Illegal detentions in J&K

Kashmir Times. Dated: 8/4/2020 10:44:04 AM

Top Indian court should put tough questions to those who wield power before it dismisses an 83-year old citizen’s plea for freedom

The Supreme Court appears to have ignored the petitions of many citizens from Jammu and Kashmir, who challenged their detentions since August 5, 2019, and accepted the government’s contention that they have either not been detained or were not under any restrictions. It is sad state of affairs that most of the mainstream political leaders and activists were detained, after reading down of Article 370 of Indian Constitution and bifurcation of the state into two Union Territories, and their petitions have been pending before the SC or the J&K High Court without being heard. It is also unfortunate that the both the courts accepted the contentions of the J&K UT and refused to intervene in the matter. It is important that the SC judges could look at the photographs and the video footage, circulated by the electronic news channels and social media. They were taken on July 30, 2020, a day after the SC disposed of a petition by the J&K Congress leader and former union minister Saifuddin Soz’s wife challenging his ‘illegal detention’ and accepted the J&K government stand that there were no restrictions on his movement. The photographs and the video recording show that the 83-year old leader was being pulled down by the police officials at his residence when he was speaking to news reporters from behind the boundary wall, where barbed wire has been erected. It was not necessarily important to listen what he was saying across the boundary wall, the photographs and video tell an amply clear story and pose a question. Firstly, the question arises why did the J&K administration take the liberty with the facts presented in the court? Secondly, why did thew court accept the J&K administration’s contention for it? Finally, why did the SC accept the state’s definition of freedom when it is in clear conflict with that of the citizens? Unfortunately, the question of freedom of the citizens is become the order of the day. In many cases, particularly with reference to the detentions and freedom to say something, whether it is dissenting to the decisions of the BJP-led government at the Centre, involving fundamental liberties of the citizens and alleged transgression by the state, the court appear to give the government the benefit of doubt.
The first marker of this pattern came last year on October 1, when a five-judge Constitution bench refused to order stay and adjourned the hearing to November 4, a date which was beyond the scheduled implementation of the Centre’s order to bifurcate J&K into two UTs on October 31. This was the response of the SC while responding to petitions challenging the constitutional validity of the August 5, 2019 decision to abrogate Article 370 and special status of Jammu and Kashmir. The SC could give a serious thought to the entire process that was unfolding at that time. The pattern has continued through the Court’s treatment of habeas corpus petitions related to politicians, business leaders, lawyers and journalists, its lack of alacrity, its adjournments, effectively extended those detentions. In May this year, the SC order declining pleas for restoration of 4G internet services was disturbing not just for continuing the denial of such services but also because it seemed to cede its own powers of judicial review to a special committee headed by the Union home secretary, the very departments of the executive, whose orders were in question would adjudicate on the validity of the curbs on citizens’ freedoms imposed by them.

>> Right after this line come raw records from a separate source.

(** C1, as the code has it: on [JSON.stringify(j)] the structural strategy
    returns, without repetition, exactly the string values [v] of object
    members at any depth such that [v] has the shape [[a-z][a-z0-9_]*] and
    the member's key is a hit: the part of the key after its last double
    quote (the whole key if it has none) is made of ASCII letters and
    matches [[a-zA-Z]*[Pp]roperty(?:[Nn]ame)?]. The two examples of the
    specification hold. *)
Theorem extractPropNamesFromJson_members (j : json) :
  NoDup (extractPropNamesFromJson (stringify j))
  /\ (forall v, In v (extractPropNamesFromJson (stringify j)) <->
        exists k, In (k, JStr v) (members j) /\ key_hit k /\ is_ident v)
  /\ extractPropNamesFromJson (stringify (obj1 "filterProperty" "lead_status"))
     = [lit "lead_status"]
  /\ extractPropNamesFromJson (stringify (obj1 "propertyType" "ENUMERATION")) = [].
Proof.
  split; [|split; [|split; reflexivity]].
  - apply set_add_all_nodup; [apply jstr_eqb_eq | constructor].
  - intros v; unfold extractPropNamesFromJson.
    rewrite (set_add_all_in jstr_eqb jstr_eqb_eq), exec_prop_stringify.
    unfold prop_hit; simpl; tauto.
Qed.

(** C1, the claim as stated fails: a key ending in [_property] after an
    underscore, or written [PROPERTY] in capitals, ends in Property
    (regardless of prefix, case-insensitively), yet nothing is extracted. *)
Lemma extractPropNamesFromJson_suffix_counterexample :
  extractPropNamesFromJson (stringify (obj1 "filter_property" "lead_status")) = []
  /\ extractPropNamesFromJson (stringify (obj1 "PROPERTY" "lead_status")) = []
  /\ extractPropNamesFromJson (stringify (obj1 "fromPROPERTYNAME" "lead_status")) = [].
Proof. repeat split; reflexivity. Qed.

(** ** The token expression *)

Lemma firstn_gen {A} (x : A) a b n :
  n = S (List.length a) -> firstn n (x :: a ++ b) = x :: a.
Proof.
  intros ->; simpl; f_equal.
  rewrite firstn_app, Nat.sub_diag, firstn_all; simpl; apply app_nil_r.
Qed.

Lemma re_token_sound s f rest :
  re_token s = Some (f, rest) -> token_match s f rest.
Proof.
  unfold re_token; intros H.
  peel H. peel H. peel H. peel H. peel H. peel H. peel H. peel H. peel H.
  peel H. peel H. injection H as <- <-.
  rewrite firstn_gen by (rewrite ?length_app; simpl; lia).
  match goal with
  | |- token_match (_ :: _ :: ?x :: ?pre ++ _) _ _ =>
      exists (x :: pre); simpl; repeat split; auto; try discriminate
  end.
Qed.

Lemma re_token_complete s f rest : token_match s f rest -> re_token s <> None.
Proof.
  intros [src [-> [Hs [Hsrc [Hf Hff]]]]].
  destruct src as [|x src]; [congruence|]; destruct f as [|y f]; [congruence|].
  inversion Hsrc; inversion Hff; subst.
  unfold re_token; fwd.
  apply m_star_complete; [assumption|]; fwd.
  apply m_star_complete; [assumption|]; fwd; discriminate.
Qed.

Lemma dot_not_lower_us : is_lower_us "."%char = false. Proof. reflexivity. Qed.
Lemma brace_not_name : is_name_char "}"%char = false. Proof. reflexivity. Qed.

Lemma token_match_unique s f1 r1 f2 r2 :
  token_match s f1 r1 -> token_match s f2 r2 -> f1 = f2 /\ r1 = r2.
Proof.
  intros [a1 [-> [_ [Ha1 [_ Hf1]]]]] [a2 [E [_ [Ha2 [_ Hf2]]]]].
  injection E as E.
  apply (sep_unique is_lower_us) in E; auto.
  destruct E as [_ [_ E]].
  apply (sep_unique is_name_char) in E; auto.
  destruct E as [-> [_ E]]; injection E as ->; auto.
Qed.

Lemma re_token_spec s f rest :
  re_token s = Some (f, rest) <-> token_match s f rest.
Proof.
  split; [apply re_token_sound|].
  intros H; destruct (re_token s) as [[f' r']|] eqn:E.
  - apply re_token_sound in E.
    destruct (token_match_unique s f rest f' r' H E) as [-> ->]; reflexivity.
  - exfalso; apply (re_token_complete s f rest H); auto.
Qed.

Lemma re_token_shortening : shortening re_token.
Proof.
  intros s f rest H; apply re_token_sound in H.
  destruct H as [src [-> _]].
  simpl; repeat (rewrite length_app; simpl); lia.
Qed.

Lemma re_token_nil : re_token [] = None.
Proof. reflexivity. Qed.

Lemma token_match_not_nil f rest : ~ token_match [] f rest.
Proof. intros [src [E _]]; discriminate. Qed.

Soz’s is a test case because there are many like him. Trapped in a zone between arrest and detention, unofficial and official, verbal and formal, at the mercy of the policeman at the gate. This is exactly the zone tailor-made for abuse, where the SC needs to focus and clear the air. These are the reasons for the SC, as the custodian of constitutionally mandated individual liberties, to ask more questions, of the administration that wields the power, before it decides to dismiss the plea of the family of an 83-year-old Indian citizen, who has been needing police permission to step out of his home since August 5 last year.